[Start of section]
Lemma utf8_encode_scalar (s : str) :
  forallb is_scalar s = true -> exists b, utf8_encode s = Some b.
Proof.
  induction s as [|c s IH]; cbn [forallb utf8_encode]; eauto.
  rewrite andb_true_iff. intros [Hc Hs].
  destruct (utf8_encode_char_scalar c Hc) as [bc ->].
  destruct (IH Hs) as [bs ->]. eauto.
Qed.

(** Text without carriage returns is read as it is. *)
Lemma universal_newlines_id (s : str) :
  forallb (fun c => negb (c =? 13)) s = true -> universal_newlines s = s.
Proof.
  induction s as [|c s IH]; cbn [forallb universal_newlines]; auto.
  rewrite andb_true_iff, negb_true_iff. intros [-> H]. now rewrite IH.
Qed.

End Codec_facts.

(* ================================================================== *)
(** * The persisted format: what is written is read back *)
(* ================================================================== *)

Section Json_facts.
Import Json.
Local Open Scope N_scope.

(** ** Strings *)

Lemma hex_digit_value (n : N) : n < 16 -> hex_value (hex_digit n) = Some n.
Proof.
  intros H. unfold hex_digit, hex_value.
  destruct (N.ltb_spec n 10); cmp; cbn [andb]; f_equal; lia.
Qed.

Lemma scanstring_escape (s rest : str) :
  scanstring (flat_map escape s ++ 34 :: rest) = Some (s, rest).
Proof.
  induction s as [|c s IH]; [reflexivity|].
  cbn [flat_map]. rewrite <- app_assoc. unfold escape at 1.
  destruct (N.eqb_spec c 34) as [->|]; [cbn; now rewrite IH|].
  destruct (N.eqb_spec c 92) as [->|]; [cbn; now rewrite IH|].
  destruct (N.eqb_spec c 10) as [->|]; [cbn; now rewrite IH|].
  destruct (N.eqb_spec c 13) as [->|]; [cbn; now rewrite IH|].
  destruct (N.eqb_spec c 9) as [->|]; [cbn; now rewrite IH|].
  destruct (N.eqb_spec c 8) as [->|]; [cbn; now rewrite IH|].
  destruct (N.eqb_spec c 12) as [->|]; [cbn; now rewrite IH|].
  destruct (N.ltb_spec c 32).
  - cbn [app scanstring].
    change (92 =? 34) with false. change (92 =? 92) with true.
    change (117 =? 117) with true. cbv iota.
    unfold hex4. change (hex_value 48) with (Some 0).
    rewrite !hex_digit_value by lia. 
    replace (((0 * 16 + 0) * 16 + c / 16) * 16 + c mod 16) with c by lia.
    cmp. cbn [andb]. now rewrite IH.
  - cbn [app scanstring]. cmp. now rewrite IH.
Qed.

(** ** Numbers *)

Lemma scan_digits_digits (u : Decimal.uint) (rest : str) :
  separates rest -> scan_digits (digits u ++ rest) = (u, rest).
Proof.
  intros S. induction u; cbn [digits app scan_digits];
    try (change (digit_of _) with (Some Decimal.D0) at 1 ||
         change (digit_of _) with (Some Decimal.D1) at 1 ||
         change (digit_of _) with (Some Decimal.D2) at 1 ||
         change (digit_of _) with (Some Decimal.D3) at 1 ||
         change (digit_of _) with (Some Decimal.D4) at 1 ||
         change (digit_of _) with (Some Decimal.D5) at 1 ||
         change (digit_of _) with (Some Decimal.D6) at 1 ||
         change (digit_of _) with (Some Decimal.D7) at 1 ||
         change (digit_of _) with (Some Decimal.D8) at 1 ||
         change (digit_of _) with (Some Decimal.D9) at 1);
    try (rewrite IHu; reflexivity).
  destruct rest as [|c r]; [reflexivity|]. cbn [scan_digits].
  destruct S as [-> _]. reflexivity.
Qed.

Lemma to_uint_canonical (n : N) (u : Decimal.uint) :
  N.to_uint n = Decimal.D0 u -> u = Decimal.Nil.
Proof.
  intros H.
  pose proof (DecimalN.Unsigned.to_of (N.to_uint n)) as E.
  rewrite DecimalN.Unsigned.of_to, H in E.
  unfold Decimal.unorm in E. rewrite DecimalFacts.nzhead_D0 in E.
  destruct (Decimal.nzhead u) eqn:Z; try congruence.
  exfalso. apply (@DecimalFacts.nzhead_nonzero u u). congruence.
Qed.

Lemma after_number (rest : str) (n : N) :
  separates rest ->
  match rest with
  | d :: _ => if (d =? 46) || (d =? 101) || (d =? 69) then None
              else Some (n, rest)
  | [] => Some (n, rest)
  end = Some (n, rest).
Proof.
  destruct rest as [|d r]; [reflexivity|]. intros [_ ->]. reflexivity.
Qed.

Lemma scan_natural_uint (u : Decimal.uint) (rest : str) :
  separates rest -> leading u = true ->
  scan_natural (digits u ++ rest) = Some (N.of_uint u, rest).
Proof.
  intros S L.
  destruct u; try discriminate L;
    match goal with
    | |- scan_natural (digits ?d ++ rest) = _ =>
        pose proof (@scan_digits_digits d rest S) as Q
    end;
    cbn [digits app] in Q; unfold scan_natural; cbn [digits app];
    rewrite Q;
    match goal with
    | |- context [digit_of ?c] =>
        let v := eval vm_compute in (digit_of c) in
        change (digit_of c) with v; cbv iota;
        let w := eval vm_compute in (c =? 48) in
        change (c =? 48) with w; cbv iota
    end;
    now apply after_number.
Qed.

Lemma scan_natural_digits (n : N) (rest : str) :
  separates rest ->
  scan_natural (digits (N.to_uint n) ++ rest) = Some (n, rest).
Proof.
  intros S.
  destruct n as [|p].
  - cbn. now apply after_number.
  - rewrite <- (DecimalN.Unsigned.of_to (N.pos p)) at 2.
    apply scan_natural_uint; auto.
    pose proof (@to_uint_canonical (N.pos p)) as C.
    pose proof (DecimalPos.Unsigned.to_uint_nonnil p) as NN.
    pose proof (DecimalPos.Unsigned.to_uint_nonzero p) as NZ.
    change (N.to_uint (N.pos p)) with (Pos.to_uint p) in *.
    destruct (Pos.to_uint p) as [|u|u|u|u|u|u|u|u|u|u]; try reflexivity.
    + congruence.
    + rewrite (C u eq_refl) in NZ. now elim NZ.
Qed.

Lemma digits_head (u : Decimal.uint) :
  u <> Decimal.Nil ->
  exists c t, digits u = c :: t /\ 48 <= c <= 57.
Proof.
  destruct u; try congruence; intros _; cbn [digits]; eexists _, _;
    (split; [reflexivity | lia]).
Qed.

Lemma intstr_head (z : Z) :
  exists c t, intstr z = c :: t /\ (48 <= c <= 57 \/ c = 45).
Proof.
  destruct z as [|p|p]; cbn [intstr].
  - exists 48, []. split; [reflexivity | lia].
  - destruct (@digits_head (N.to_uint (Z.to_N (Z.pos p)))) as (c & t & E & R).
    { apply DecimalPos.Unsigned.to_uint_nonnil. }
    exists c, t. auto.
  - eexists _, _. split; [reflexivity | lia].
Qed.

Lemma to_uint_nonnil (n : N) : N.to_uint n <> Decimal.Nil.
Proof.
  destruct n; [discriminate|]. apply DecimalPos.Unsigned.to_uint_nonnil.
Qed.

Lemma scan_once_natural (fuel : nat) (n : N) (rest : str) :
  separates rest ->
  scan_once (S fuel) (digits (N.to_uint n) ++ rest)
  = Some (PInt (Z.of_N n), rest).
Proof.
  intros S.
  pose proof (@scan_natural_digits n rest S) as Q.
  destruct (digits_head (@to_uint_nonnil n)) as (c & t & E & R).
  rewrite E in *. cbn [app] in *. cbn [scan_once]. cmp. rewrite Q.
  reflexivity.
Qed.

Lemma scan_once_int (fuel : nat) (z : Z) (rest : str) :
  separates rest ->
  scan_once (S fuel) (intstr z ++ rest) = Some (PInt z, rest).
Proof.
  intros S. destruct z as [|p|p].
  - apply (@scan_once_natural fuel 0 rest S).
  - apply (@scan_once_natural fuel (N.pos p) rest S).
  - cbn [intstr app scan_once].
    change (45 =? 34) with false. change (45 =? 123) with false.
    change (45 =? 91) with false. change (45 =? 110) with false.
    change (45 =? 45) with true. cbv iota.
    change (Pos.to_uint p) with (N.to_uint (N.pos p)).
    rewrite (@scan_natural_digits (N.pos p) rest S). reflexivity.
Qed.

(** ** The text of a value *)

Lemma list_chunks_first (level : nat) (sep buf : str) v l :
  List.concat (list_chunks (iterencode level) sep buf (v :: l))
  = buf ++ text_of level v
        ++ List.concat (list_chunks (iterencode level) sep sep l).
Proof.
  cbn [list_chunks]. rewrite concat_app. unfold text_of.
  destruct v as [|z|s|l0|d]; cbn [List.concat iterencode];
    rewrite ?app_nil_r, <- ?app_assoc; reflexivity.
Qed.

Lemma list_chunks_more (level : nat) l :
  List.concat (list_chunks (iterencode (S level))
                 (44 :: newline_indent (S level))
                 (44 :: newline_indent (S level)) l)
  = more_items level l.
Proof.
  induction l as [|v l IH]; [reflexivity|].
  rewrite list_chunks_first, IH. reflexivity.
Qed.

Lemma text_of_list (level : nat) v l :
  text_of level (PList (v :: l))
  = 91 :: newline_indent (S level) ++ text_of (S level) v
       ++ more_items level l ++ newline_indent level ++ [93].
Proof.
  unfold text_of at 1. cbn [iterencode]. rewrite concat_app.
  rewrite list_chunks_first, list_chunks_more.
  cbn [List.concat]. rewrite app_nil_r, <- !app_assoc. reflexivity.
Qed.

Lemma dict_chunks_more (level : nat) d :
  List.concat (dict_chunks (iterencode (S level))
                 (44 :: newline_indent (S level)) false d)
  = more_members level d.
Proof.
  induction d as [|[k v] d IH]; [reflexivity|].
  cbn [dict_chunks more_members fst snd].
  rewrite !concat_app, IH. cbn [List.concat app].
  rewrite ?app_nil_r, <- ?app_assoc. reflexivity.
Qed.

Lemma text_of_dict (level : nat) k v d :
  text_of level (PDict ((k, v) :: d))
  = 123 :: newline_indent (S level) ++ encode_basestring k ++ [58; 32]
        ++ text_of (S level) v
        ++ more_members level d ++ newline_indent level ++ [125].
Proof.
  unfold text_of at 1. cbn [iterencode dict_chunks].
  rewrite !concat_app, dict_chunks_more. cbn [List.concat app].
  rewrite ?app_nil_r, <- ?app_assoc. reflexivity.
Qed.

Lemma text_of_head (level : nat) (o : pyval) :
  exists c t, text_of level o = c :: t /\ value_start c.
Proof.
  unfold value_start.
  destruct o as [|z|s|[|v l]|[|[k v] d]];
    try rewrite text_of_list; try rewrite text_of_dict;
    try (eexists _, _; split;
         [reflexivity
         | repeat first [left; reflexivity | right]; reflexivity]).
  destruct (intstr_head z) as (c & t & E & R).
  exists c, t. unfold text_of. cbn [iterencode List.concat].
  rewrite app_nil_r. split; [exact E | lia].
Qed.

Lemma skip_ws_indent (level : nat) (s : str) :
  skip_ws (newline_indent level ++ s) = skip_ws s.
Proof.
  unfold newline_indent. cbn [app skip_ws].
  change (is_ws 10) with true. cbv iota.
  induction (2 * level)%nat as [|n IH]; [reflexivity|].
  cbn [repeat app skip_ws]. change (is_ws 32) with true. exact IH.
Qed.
[End of section]
#### Assignment
The required output is every line above from the one with "change (117 =? 117) with true. cbv iota." down to the one with "change (digit_of _) with (Some Decimal.D5)", restated word for word, ends included.

#### Response
    change (117 =? 117) with true. cbv iota.
    unfold hex4. change (hex_value 48) with (Some 0).
    rewrite !hex_digit_value by lia. 
    replace (((0 * 16 + 0) * 16 + c / 16) * 16 + c mod 16) with c by lia.
    cmp. cbn [andb]. now rewrite IH.
  - cbn [app scanstring]. cmp. now rewrite IH.
Qed.

(** ** Numbers *)

Lemma scan_digits_digits (u : Decimal.uint) (rest : str) :
  separates rest -> scan_digits (digits u ++ rest) = (u, rest).
Proof.
  intros S. induction u; cbn [digits app scan_digits];
    try (change (digit_of _) with (Some Decimal.D0) at 1 ||
         change (digit_of _) with (Some Decimal.D1) at 1 ||
         change (digit_of _) with (Some Decimal.D2) at 1 ||
         change (digit_of _) with (Some Decimal.D3) at 1 ||
         change (digit_of _) with (Some Decimal.D4) at 1 ||
         change (digit_of _) with (Some Decimal.D5) at 1 ||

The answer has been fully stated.